Des dizaines de milliers d'étudiants, lycéens et professeurs du public ont de nouveau marché jeudi à Santiago pour réclamer un enseignement public gratuit et de qualité, à un mois jour pour jour de l'élection présidentielle au Chili. Cette manifestation, la sixième du genre depuis le début de l'année, a rassemblé 18.000 personnes selon la police et 50.000 selon ses organisateurs, qui exigent la réforme d'un système éducatif largement privatisé, cher et inefficace selon eux.

Depuis 2011 les étudiants chiliens ont réalisé près d'une centaine de manifestations pour demander au gouvernement de Sebastian Piñera (premier président de droite depuis la fin de la dictature en 1990) une éducation publique de qualité.

Ils ont ainsi réussi à imposer ce thème dans la campagne en vue de la présidentielle du 17 novembre, pour laquelle l'ex-présidente Michelle Bachelet (2006-2010) est donnée comme favorite face à la représentante de la droite, Evelyn Matthei.

Au centre des revendications des manifestants figurait jeudi la nécessité d'une concertation et l'urgence de connaître en détail les programmes des candidats pour le secteur de l'éducation.

"Exactement un mois avant les élections présidentielles, nous réaffirmons avec beaucoup de force que sans les étudiants, les représentants (syndicaux), les professeurs, il n'y aura aucun changement valable dans l'éducation", a affirmé dans le cortège Andrés Fielbaum, président de la Fédération des étudiants de l'Université du Chili (FECH), une des principales du pays.

Faute de réponse satisfaisante du prochain gouvernement, "les mobilisations continueront au cours des prochaines années", a-t-il encore prévenu. "L'éducation chilienne ne se vend pas!
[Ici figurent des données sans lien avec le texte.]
Lemma make_key_in_range h g :
  0 <= g < 2 ^ 32 -> make_block_hash_with_group_id h g = Ok (h ++ to_bytes_raw 4 g).
Proof.
  intros Hg. unfold make_block_hash_with_group_id, to_bytes_be.
  change (256 ^ Z.of_nat 4) with (2 ^ 32).
  by replace ((0 <=? g) && (g <? 2 ^ 32)) with true by lia.
Qed.

(** Keys determine both components. *)
Lemma key_parts h g k :
  make_block_hash_with_group_id h g = Ok k -> get_block_hash k = h /\ get_group_id k = g.
Proof.
  intros [Hg ->]%make_key_Ok.
  rewrite get_block_hash_app, get_group_id_app by apply length_to_bytes_raw.
  split; [done|]. apply from_to_bytes_raw. change (256 ^ Z.of_nat 4) with (2 ^ 32). lia.
Qed.

Lemma key_inj h g h' g' k :
  make_block_hash_with_group_id h g = Ok k ->
  make_block_hash_with_group_id h' g' = Ok k -> h = h' /\ g = g'.
Proof. intros [<- <-]%key_parts [<- <-]%key_parts. done. Qed.

(** ** Multimodal keys *)

Lemma mm_wf_weaken lo lo' fs : lo' <= lo -> mm_wf lo fs -> mm_wf lo' fs.
Proof. destruct fs; simpl; [done|]. intros ? (? & ? & ? & ?). repeat split; try done. lia. Qed.

Lemma mm_wf_drop lo fs n : mm_wf lo fs -> exists lo', lo <= lo' /\ mm_wf lo' (drop n fs).
Proof.
  revert lo n. induction fs as [|f fs IH]; intros lo [|n]; simpl.
  - exists lo. split; [lia|done].
  - exists lo. split; [lia|done].
  - intros (Hi & Hlo & Hl & Hw). exists lo. split; [lia|]. done.
  - intros (Hi & Hlo & Hl & Hw). destruct (IH _ n Hw) as (lo' & ? & ?).
    exists lo'. split; [unfold mm_end in *; lia|done].
Qed.

Lemma mm_wf_ge lo fs f : mm_wf lo fs -> f ∈ fs ->
  lo <= offset (mm_position f) /\ offset (mm_position f) < mm_end f.
Proof.
  revert lo. induction fs as [|g fs IH]; intros lo; [inversion 2|].
  intros (_ & Hlo & Hl & Hw) [->|Hf]%elem_of_cons.
  - unfold mm_end. lia.
  - destruct (IH _ Hw Hf). unfold mm_end in *. lia.
Qed.

Lemma mm_wf_last lo fs f g : mm_wf lo fs -> last fs = Some g -> f ∈ fs -> mm_end f <= mm_end g.
Proof.
  revert lo. induction fs as [|h fs IH]; intros lo; [inversion 3|].
  intros (_ & Hlo & Hl & Hw) Hlast [->|Hf]%elem_of_cons.
  - destruct fs as [|h' fs]; [simpl in Hlast; by simplify_eq|].
    rewrite last_cons_cons in Hlast.
    destruct (mm_wf_ge _ _ g Hw); [by apply last_Some_elem_of in Hlast|].
    unfold mm_end in *. lia.
  - apply (IH _ Hw); [|done]. destruct fs as [|h' fs]; [by inversion Hf|].
    by rewrite last_cons_cons in Hlast.
Qed.

Lemma mm_keys_spec_nil fs s e :
  (forall f, f ∈ fs -> e <= offset (mm_position f) \/ mm_end f <= s) -> mm_keys_spec fs s e = [].
Proof.
  intros H. unfold mm_keys_spec.
  assert (filter (fun f => overlaps s e f = true) fs = []) as ->; [|done].
  destruct (filter _ fs) as [|f l] eqn:E; [done|].
  assert (Hf : f ∈ filter (fun f => overlaps s e f = true) fs) by (rewrite E; left).
  apply list_elem_of_filter in Hf as [Ho Hf]. destruct (H f Hf); unfold overlaps in Ho; lia.
Qed.

Lemma mm_keys_spec_cons f fs s e :
  mm_keys_spec (f :: fs) s e =
  (if overlaps s e f then [mm_key s f] else []) ++ mm_keys_spec fs s e.
Proof.
  unfold mm_keys_spec. rewrite filter_cons. destruct (overlaps s e f) eqn:E.
  - by rewrite decide_True by done.
  - by rewrite decide_False by done.
Qed.

Lemma mm_keys_spec_app fs1 fs2 s e :
  mm_keys_spec (fs1 ++ fs2) s e = mm_keys_spec fs1 s e ++ mm_keys_spec fs2 s e.
Proof. unfold mm_keys_spec. by rewrite filter_app, fmap_app. Qed.

Lemma mm_keys_loop_spec lo fs s e acc curr :
  mm_wf lo fs -> s <= e ->
  exists n : nat, mm_keys_loop fs s e acc curr = Ok (acc ++ mm_keys_spec fs s e, curr + Z.of_nat n)
    /\ (n <= length fs)%nat /\ Forall (fun f => mm_end f <= e) (take n fs).
Proof.
  intros Hwf Hse. revert lo acc curr Hwf. induction fs as [|f fs IH]; intros lo acc curr Hwf.
  { exists 0%nat. simpl. rewrite app_nil_r, Z.add_0_r. split_and!; [done|lia|done]. }
  destruct Hwf as ([id Hid] & Hlo & Hlen & Hwf). simpl. rewrite Hid.
  rewrite mm_keys_spec_cons. fold (mm_end f).
  assert (Hrest : e < mm_end f \/ e <= offset (mm_position f) -> mm_keys_spec fs s e = []).
  { intros He. apply mm_keys_spec_nil. intros g Hg.
    destruct (mm_wf_ge _ _ g Hwf Hg). left. unfold mm_end in *. lia. }
  assert (Hk : mm_key s f = KMM id (offset (mm_position f) - s)).
  { unfold mm_key. by rewrite Hid. }
  destruct (offset (mm_position f) <? e) eqn:Eo.
  - destruct (mm_end f <=? s) eqn:Es.
    + destruct (IH _ acc (curr + 1) Hwf) as (n & -> & ? & ?). exists (S n). simpl.
      replace (overlaps s e f) with false by (unfold overlaps; lia). simpl.
      split_and!; [f_equal; f_equal; lia|lia|]. constructor; [lia|done].
    + replace (overlaps s e f) with true by (unfold overlaps; lia).
      destruct (mm_end f <=? e) eqn:Ee.
      * destruct (IH _ (acc ++ [KMM id (offset (mm_position f) - s)]) (curr + 1) Hwf)
          as (n & -> & ? & ?). exists (S n). rewrite Hk, <-app_assoc. simpl.
        split_and!; [f_equal; f_equal; lia|lia|]. constructor; [lia|done].
      * exists 0%nat. rewrite Hrest, app_nil_r, Hk, Z.add_0_r by lia. split_and!; [done|simpl; lia|done].
  - exists 0%nat. replace (overlaps s e f) with false by (unfold overlaps; lia). simpl.
    rewrite Hrest, app_nil_r, Z.add_0_r by lia. split_and!; [done|lia|done].
Qed.

Lemma mm_idx_ok_all fs s e idx :
  mm_idx_ok fs s idx -> s <= e -> mm_idx_ok fs e idx.
Proof.
  intros [[? Hf]|[? Hf]] Hse; [left|right]; (split; [done|]); eapply Forall_impl; eauto; naive_solver lia.
Qed.

Lemma gen_mm_spec lo fs s e idx :
  mm_wf lo fs -> s <= e -> mm_idx_ok fs s idx ->
  exists idx', gen_mm_extra_hash_keys fs s e idx = Ok (mm_keys_spec fs s e, idx')
    /\ mm_idx_ok fs e idx'.
Proof.
  intros Hwf Hse Hidx. unfold gen_mm_extra_hash_keys.
  destruct (last fs) as [g|] eqn:Hlast; cycle 1.
  { apply last_None in Hlast as ->. exists idx. split; [done|]. by eapply mm_idx_ok_all. }
  fold (mm_end g). destruct (mm_end g <=? s) eqn:Eg.
  { exists idx. rewrite mm_keys_spec_nil; [|].
    - split; [done|]. by eapply mm_idx_ok_all.
    - intros f Hf. right. pose proof (mm_wf_last _ _ _ _ Hwf Hlast Hf). lia. }
  assert (Hne : (0 < length fs)%nat).
  { destruct fs; [done|simpl; lia]. }
  set (curr := if idx <? 0 then zlen fs + idx else idx).
  assert (Hcurr : 0 <= curr <= zlen fs /\ Forall (fun f => mm_end f <= s) (take (Z.to_nat curr) fs)).
  { destruct Hidx as [[? Hf]|[-> Hf]]; subst curr.
    - replace (idx <? 0) with false by lia. done.
    - simpl. unfold zlen in *. split; [lia|]. rewrite removelast_firstn_len in Hf.
      by replace (Z.to_nat (Z.of_nat (length fs) + -1)) with (pred (length fs)) by lia. }
  replace ((idx <? 0) && negb (- idx <=? zlen fs)) with false
    by (unfold zlen; destruct Hidx as [[? _]|[? _]]; lia).
  destruct Hcurr as [Hc Hskip].
  destruct (mm_wf_drop lo fs (Z.to_nat curr) Hwf) as (lo' & _ & Hwf').
  destruct (mm_keys_loop_spec lo' (drop (Z.to_nat curr) fs) s e [] curr Hwf' Hse)
    as (n & -> & Hn & Hfn). exists (curr + Z.of_nat n). split.
  - rewrite app_nil_l. rewrite <-(take_drop (Z.to_nat curr) fs) at 2.
    rewrite mm_keys_spec_app, (mm_keys_spec_nil (take _ _)); [done|].
    intros f Hf. right. by eapply Forall_forall in Hskip.
  - left. rewrite length_drop in Hn. unfold zlen in *. split; [lia|].
    replace (Z.to_nat (curr + Z.of_nat n)) with (Z.to_nat curr + n)%nat by lia.
    rewrite <-(take_drop (Z.to_nat curr) fs), take_app_add'.
    + apply Forall_app. split; [|done]. eapply Forall_impl; [done|]. naive_solver lia.
    + rewrite length_take. lia.
Qed.

(** ** The hasher *)

Section HasherLemmas.
Context (sha256 : bytes -> bytes) (hash_function : hash_input -> bytes) (NONE_HASH : bytes).
Local Abbreviation spec := (block_hash_spec sha256 hash_function NONE_HASH).
Local Abbreviation upto := (hashes_upto sha256 hash_function NONE_HASH).
Local Abbreviation hasher := (request_block_hasher sha256 hash_function NONE_HASH).

Lemma memo_only_refl r : memo_only r r.
Proof. exists (prompt_embeds_per_block_hashes r). by destruct r. Qed.

Lemma memo_only_trans r1 r2 r3 : memo_only r1 r2 -> memo_only r2 r3 -> memo_only r1 r3.
Proof. intros [m ->] [m' ->]. by exists m'. Qed.

(** The memo has no influence on the reference chain. *)
Lemma block_hash_spec_memo r r' bs i : memo_only r r' -> spec r' bs i = spec r bs i.
Proof. intros [m ->]. induction i as [|i IH]; simpl; [done|]. by rewrite IH. Qed.

(** The hash of a block depends on the tokens up to its end, and on the
    attributes that extra keys are made of. *)
Lemma block_hash_spec_ext r r' bs i :
  (forall j, (j <= i)%nat -> block_tokens r' bs j = block_tokens r bs j) ->
  (forall j, (j <= i)%nat -> block_keys sha256 r' bs j = block_keys sha256 r bs j) ->
  spec r' bs i = spec r bs i.
Proof.
  induction i as [|i IH]; intros Ht Hk; simpl; rewrite Ht, Hk by lia; [done|].
  rewrite IH; [done | intros; apply Ht; lia | intros; apply Hk; lia].
Qed.

Lemma gen_embeds_wp s e r :
  memo_ok sha256 r ->
  wp (gen_prompt_embeds_extra_hash_keys sha256 s e)
     (fun k r' => k = embeds_keys_spec sha256 r s e /\ memo_only r r' /\ memo_ok sha256 r') r.
Proof.
  intros Hok. unfold gen_prompt_embeds_extra_hash_keys, embeds_keys_spec. wp_steps.
  destruct (prompt_embeds r) as [rows|] eqn:Ep; wp_steps.
  2: { split_and!; [done|apply memo_only_refl|done]. }
  destruct (prompt_embeds_per_block_hashes r !! (s, e)) as [h|] eqn:Em; wp_steps.
  - rewrite (Hok _ _ _ _ Ep Em). split_and!; [done|apply memo_only_refl|done].
  - split_and!; [done|by eexists|].
    intros s' e' h' rows' Hr. simpl in *. rewrite lookup_insert.
    case_decide; [|by apply Hok]. intros [= <-]. simplify_eq. done.
Qed.

Lemma generate_keys_wp lo s e idx r :
  mm_wf lo (mm_features r) -> s <= e -> mm_idx_ok (mm_features r) s idx -> memo_ok sha256 r ->
  wp (generate_block_hash_extra_keys sha256 s e idx)
     (fun k r' => k.1 = keys_spec sha256 r s e /\ mm_idx_ok (mm_features r) e k.2
                  /\ memo_only r r' /\ memo_ok sha256 r') r.
Proof.
  intros Hwf Hse Hidx Hok. unfold generate_block_hash_extra_keys, keys_spec. wp_steps.
  destruct (gen_mm_spec lo _ s e idx Hwf Hse Hidx) as (idx' & Hg & Hidx').
  wp_steps. eapply wp_mono; [by apply gen_embeds_wp|].
  intros k r' (-> & Hm & Hok'). simpl.
  by destruct (gen_lora_extra_hash_keys r ++ _); wp_steps; simpl.
Qed.

Lemma block_tokens_memo r r' bs i : memo_only r r' -> block_tokens r' bs i = block_tokens r bs i.
Proof. by intros [m ->]. Qed.

Lemma hasher_loop_wp lo bs fuel (k : nat) idx prev acc r0 r :
  0 < bs -> mm_wf lo (mm_features r0) ->
  (num_full_blocks bs r0 < k + fuel)%nat -> (k <= num_full_blocks bs r0)%nat ->
  mm_idx_ok (mm_features r0) (Z.of_nat k * bs) idx ->
  prev = match k with O => None | S j => Some (spec r0 bs j) end ->
  memo_only r0 r -> memo_ok sha256 r ->
  wp (hasher_loop sha256 hash_function NONE_HASH bs fuel (Z.of_nat k * bs) idx prev acc)
     (fun out r' => out = Some (acc ++ (spec r0 bs <$> seq k (num_full_blocks bs r0 - k)))
                    /\ memo_only r0 r' /\ memo_ok sha256 r') r.
Proof.
  intros Hbs Hwf. revert k idx prev acc r.
  induction fuel as [|fuel IH]; intros k idx prev acc r Hfuel Hk Hidx Hprev Hm Hok; [lia|].
  simpl. wp_steps.
  assert (Hn : num_tokens r = num_tokens r0) by (destruct Hm as [m ->]; done).
  assert (Hk' : Z.of_nat (num_full_blocks bs r0) * bs <= num_tokens r0
                < Z.of_nat (num_full_blocks bs r0) * bs + bs).
  { unfold num_full_blocks. pose proof (zlen_nonneg (all_token_ids r0)).
    pose proof (Z.div_pos (num_tokens r0) bs ltac:(done) Hbs).
    pose proof (Z.div_mod (num_tokens r0) bs ltac:(lia)).
    pose proof (Z.mod_pos_bound (num_tokens r0) bs Hbs). nia. }
  rewrite Hn. destruct (num_tokens r0 <? Z.of_nat k * bs + bs) eqn:E; wp_steps.
  { replace (num_full_blocks bs r0 - k)%nat with 0%nat by nia. simpl. by rewrite app_nil_r. }
  assert (Hlt : (k < num_full_blocks bs r0)%nat) by nia.
  assert (Hf : mm_features r = mm_features r0) by (destruct Hm as [m ->]; done).
  eapply wp_mono; [eapply (generate_keys_wp lo); rewrite ?Hf; try done; lia|].
  intros ek r1 (Hek & Hidx1 & Hm1 & Hok1). wp_steps.
  assert (Hm01 : memo_only r0 r1) by (by eapply memo_only_trans).
  assert (Hh : hash_block_tokens hash_function NONE_HASH prev
                 (py_slice (all_token_ids r1) (Z.of_nat k * bs) (Z.of_nat k * bs + bs)) ek.1
               = spec r0 bs k).
  { rewrite Hek, Hprev. destruct Hm as [m ->], Hm01 as [m1 ->]. by destruct k. }
  rewrite Hh. replace (Z.of_nat k * bs + bs) with (Z.of_nat (S k) * bs) in Hidx1 |- * by lia.
  rewrite Hf in Hidx1.
  eapply wp_mono; [apply (IH (S k)); try done; lia|].
  intros out r' (-> & ? & ?). split; [|done]. rewrite <-app_assoc. simpl.
  replace (num_full_blocks bs r0 - k)%nat with (S (num_full_blocks bs r0 - S k)) by lia.
  done.
Qed.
Elle se défend!", scandaient notamment les manifestants convergeant vers le centre-ville de Santiago.

En fin d'après-midi, de nouveaux heurts ont opposé la police à des jeunes qui ont monté des barricades et lancé des cocktails Molotov vers les forces de l'ordre, qui ont répliqué à coups de gaz lacrymogène pour les disperser. La gratuité des études fait d'ores et déjà partie du programme électoral de l'ex-présidente socialiste. Elle propose, si elle est élue, de lancer une réforme instaurant la gratuité des études universitaires d'ici à six ans.

De son côté, Mme Matthei semble privilégier la ligne suivie par l'actuel gouvernement, visant à faciliter les crédits étudiants sans remettre en cause un système à deux vitesses hérité de la dictature.